● **Records contained in a dataset**
:::

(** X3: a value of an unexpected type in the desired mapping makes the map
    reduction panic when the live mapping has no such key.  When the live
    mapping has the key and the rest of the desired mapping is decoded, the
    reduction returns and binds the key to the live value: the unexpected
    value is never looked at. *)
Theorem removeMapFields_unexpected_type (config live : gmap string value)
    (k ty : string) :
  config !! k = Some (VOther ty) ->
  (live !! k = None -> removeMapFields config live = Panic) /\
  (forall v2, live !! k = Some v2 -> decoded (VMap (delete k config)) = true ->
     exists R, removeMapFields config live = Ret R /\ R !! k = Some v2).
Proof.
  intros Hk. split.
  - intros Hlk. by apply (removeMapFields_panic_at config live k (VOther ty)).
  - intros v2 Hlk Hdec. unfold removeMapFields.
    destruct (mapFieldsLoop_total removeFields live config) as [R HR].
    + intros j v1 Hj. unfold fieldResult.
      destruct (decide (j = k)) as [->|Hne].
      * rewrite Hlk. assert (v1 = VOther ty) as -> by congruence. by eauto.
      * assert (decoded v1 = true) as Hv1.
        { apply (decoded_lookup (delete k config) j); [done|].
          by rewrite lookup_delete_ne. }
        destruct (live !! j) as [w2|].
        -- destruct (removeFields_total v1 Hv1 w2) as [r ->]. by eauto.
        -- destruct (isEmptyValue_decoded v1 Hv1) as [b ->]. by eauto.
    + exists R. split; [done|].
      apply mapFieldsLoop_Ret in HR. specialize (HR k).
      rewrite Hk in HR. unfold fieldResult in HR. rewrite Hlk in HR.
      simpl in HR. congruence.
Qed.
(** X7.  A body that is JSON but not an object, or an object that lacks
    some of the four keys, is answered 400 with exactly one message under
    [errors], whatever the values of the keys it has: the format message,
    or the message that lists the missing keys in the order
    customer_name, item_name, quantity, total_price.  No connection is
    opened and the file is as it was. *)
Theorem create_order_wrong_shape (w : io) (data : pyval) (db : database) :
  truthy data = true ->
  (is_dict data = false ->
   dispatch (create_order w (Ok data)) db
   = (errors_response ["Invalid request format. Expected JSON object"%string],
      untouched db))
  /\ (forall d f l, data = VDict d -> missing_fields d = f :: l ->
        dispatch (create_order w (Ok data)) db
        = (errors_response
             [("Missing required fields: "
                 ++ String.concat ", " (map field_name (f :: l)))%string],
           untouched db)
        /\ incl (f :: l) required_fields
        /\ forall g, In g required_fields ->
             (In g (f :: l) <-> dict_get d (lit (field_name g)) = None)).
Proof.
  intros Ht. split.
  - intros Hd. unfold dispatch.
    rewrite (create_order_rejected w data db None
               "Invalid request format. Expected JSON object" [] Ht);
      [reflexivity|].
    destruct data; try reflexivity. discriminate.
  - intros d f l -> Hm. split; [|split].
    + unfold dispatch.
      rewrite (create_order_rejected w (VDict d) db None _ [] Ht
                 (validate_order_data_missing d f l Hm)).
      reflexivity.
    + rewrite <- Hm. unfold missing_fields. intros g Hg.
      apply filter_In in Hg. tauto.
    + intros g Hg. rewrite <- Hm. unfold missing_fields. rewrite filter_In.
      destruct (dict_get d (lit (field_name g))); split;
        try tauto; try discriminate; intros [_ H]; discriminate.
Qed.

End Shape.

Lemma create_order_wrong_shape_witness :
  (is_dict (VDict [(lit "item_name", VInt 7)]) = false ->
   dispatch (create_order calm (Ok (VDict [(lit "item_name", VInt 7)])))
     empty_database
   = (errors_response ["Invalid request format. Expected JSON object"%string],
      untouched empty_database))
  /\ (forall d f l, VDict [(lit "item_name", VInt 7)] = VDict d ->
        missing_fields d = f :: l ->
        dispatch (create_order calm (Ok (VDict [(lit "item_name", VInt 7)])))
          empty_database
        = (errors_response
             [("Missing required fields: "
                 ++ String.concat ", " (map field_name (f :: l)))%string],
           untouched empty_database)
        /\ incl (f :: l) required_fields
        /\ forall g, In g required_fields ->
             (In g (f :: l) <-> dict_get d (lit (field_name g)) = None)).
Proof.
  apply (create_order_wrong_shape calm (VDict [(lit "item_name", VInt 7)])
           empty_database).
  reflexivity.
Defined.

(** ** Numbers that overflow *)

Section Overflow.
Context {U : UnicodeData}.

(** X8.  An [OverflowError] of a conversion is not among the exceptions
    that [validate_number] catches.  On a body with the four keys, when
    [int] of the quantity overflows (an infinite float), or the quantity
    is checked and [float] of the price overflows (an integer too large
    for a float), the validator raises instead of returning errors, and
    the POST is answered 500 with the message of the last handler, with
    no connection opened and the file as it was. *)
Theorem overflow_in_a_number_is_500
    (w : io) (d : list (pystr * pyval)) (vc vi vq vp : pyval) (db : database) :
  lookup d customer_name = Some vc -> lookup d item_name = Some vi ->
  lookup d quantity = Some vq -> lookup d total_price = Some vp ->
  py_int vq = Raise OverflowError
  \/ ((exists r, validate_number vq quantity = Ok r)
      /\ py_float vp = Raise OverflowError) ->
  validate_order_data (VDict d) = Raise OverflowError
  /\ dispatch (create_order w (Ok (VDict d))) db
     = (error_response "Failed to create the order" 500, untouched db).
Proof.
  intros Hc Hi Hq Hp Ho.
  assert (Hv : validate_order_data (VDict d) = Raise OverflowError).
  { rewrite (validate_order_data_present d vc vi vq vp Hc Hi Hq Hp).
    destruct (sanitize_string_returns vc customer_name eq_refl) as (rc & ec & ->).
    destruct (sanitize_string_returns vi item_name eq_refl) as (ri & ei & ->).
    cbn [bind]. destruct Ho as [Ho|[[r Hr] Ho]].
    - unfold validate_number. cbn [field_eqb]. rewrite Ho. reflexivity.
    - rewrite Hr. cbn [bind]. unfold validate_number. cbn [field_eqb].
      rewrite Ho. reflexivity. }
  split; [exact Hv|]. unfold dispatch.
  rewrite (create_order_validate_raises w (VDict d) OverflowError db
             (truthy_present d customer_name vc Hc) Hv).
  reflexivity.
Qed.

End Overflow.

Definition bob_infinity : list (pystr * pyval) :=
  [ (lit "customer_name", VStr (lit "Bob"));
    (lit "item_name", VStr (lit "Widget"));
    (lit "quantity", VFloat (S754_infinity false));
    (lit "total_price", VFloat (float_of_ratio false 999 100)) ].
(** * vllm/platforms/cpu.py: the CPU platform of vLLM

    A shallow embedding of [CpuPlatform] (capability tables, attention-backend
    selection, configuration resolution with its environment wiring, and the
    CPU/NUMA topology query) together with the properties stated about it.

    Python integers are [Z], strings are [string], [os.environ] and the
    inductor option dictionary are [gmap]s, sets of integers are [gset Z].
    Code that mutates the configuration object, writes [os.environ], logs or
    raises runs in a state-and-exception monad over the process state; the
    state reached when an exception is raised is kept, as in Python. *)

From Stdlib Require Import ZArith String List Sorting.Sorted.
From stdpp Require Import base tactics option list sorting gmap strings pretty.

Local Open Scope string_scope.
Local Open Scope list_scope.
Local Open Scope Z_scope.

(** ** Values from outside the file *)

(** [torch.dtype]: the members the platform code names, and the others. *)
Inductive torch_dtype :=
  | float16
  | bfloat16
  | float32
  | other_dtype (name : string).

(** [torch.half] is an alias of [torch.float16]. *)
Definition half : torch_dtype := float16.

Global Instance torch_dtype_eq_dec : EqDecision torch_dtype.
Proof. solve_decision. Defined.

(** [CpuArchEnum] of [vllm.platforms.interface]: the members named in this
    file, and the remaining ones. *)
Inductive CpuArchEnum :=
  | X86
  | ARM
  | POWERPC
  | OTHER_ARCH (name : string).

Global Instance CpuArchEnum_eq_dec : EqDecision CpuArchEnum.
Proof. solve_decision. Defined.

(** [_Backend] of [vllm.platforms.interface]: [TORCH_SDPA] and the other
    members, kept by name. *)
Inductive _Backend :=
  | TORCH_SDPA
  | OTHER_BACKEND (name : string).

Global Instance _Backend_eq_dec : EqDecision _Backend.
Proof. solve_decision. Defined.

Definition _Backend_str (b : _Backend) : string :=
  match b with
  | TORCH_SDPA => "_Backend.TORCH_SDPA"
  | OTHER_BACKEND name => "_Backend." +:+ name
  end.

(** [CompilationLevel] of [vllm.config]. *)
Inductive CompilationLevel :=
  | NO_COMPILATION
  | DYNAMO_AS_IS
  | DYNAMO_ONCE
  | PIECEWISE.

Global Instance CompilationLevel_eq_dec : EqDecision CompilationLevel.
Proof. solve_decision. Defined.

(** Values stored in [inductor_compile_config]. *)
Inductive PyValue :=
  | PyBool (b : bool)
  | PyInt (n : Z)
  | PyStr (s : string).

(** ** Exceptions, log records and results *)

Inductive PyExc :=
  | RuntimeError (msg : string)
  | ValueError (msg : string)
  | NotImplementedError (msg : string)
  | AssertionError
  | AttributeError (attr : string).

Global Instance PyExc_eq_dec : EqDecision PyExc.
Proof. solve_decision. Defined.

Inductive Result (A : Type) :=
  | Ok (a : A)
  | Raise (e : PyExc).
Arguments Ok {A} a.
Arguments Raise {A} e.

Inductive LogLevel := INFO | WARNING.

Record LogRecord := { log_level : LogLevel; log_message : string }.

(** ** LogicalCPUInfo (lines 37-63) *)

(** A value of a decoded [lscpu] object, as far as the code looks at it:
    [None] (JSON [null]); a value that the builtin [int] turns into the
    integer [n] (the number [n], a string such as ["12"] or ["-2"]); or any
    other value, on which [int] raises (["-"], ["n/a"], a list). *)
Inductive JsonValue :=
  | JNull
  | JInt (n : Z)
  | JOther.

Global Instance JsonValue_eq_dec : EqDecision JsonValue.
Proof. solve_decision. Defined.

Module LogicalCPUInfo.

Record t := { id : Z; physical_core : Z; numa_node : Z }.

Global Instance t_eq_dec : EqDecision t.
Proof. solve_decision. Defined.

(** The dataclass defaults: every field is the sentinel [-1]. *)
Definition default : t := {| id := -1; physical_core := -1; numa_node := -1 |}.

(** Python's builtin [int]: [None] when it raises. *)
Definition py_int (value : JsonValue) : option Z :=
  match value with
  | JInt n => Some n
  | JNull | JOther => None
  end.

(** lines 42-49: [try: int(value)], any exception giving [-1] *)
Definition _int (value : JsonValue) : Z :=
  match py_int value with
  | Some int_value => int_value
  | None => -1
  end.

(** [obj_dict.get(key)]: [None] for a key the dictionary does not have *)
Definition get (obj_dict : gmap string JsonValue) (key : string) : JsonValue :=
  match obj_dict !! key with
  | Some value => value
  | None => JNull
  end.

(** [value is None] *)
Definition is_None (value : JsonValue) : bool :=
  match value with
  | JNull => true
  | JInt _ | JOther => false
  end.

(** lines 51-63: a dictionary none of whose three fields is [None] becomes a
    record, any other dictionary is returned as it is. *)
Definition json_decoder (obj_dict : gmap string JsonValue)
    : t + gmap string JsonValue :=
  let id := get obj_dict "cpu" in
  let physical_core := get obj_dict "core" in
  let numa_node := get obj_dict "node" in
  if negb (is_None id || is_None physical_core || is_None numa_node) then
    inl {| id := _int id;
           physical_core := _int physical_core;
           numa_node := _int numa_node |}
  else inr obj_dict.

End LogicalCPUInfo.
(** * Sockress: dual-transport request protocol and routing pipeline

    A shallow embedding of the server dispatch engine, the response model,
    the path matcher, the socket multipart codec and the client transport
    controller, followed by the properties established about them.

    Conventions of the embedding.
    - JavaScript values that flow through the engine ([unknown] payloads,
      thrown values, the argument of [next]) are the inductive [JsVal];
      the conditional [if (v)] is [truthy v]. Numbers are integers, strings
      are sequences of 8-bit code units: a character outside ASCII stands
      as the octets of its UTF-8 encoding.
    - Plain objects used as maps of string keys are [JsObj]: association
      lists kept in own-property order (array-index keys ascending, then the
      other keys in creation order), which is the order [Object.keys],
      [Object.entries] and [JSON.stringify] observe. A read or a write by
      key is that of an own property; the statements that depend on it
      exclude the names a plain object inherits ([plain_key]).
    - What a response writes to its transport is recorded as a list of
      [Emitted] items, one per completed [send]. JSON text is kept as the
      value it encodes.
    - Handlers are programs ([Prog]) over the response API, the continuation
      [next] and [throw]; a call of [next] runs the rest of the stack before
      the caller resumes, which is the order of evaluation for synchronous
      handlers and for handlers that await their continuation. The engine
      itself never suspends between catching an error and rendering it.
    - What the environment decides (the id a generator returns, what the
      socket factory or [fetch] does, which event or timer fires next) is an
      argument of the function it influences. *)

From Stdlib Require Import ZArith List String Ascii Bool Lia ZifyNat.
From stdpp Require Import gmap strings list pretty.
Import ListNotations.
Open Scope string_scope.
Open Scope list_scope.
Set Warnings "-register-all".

:::

● **EXERCISE REQUIREMENTS**
In the entries above, the lines between the one holding "intros Ht. split." and the one holding "missing_fields. rewrite filter_In.", inclusive, are to be printed exactly as written, and those alone.

● **REPLY TO THE TASK**
  intros Ht. split.
  - intros Hd. unfold dispatch.
    rewrite (create_order_rejected w data db None
               "Invalid request format. Expected JSON object" [] Ht);
      [reflexivity|].
    destruct data; try reflexivity. discriminate.
  - intros d f l -> Hm. split; [|split].
    + unfold dispatch.
      rewrite (create_order_rejected w (VDict d) db None _ [] Ht
                 (validate_order_data_missing d f l Hm)).
      reflexivity.
    + rewrite <- Hm. unfold missing_fields. intros g Hg.
      apply filter_In in Hg. tauto.
    + intros g Hg. rewrite <- Hm. unfold missing_fields. rewrite filter_In.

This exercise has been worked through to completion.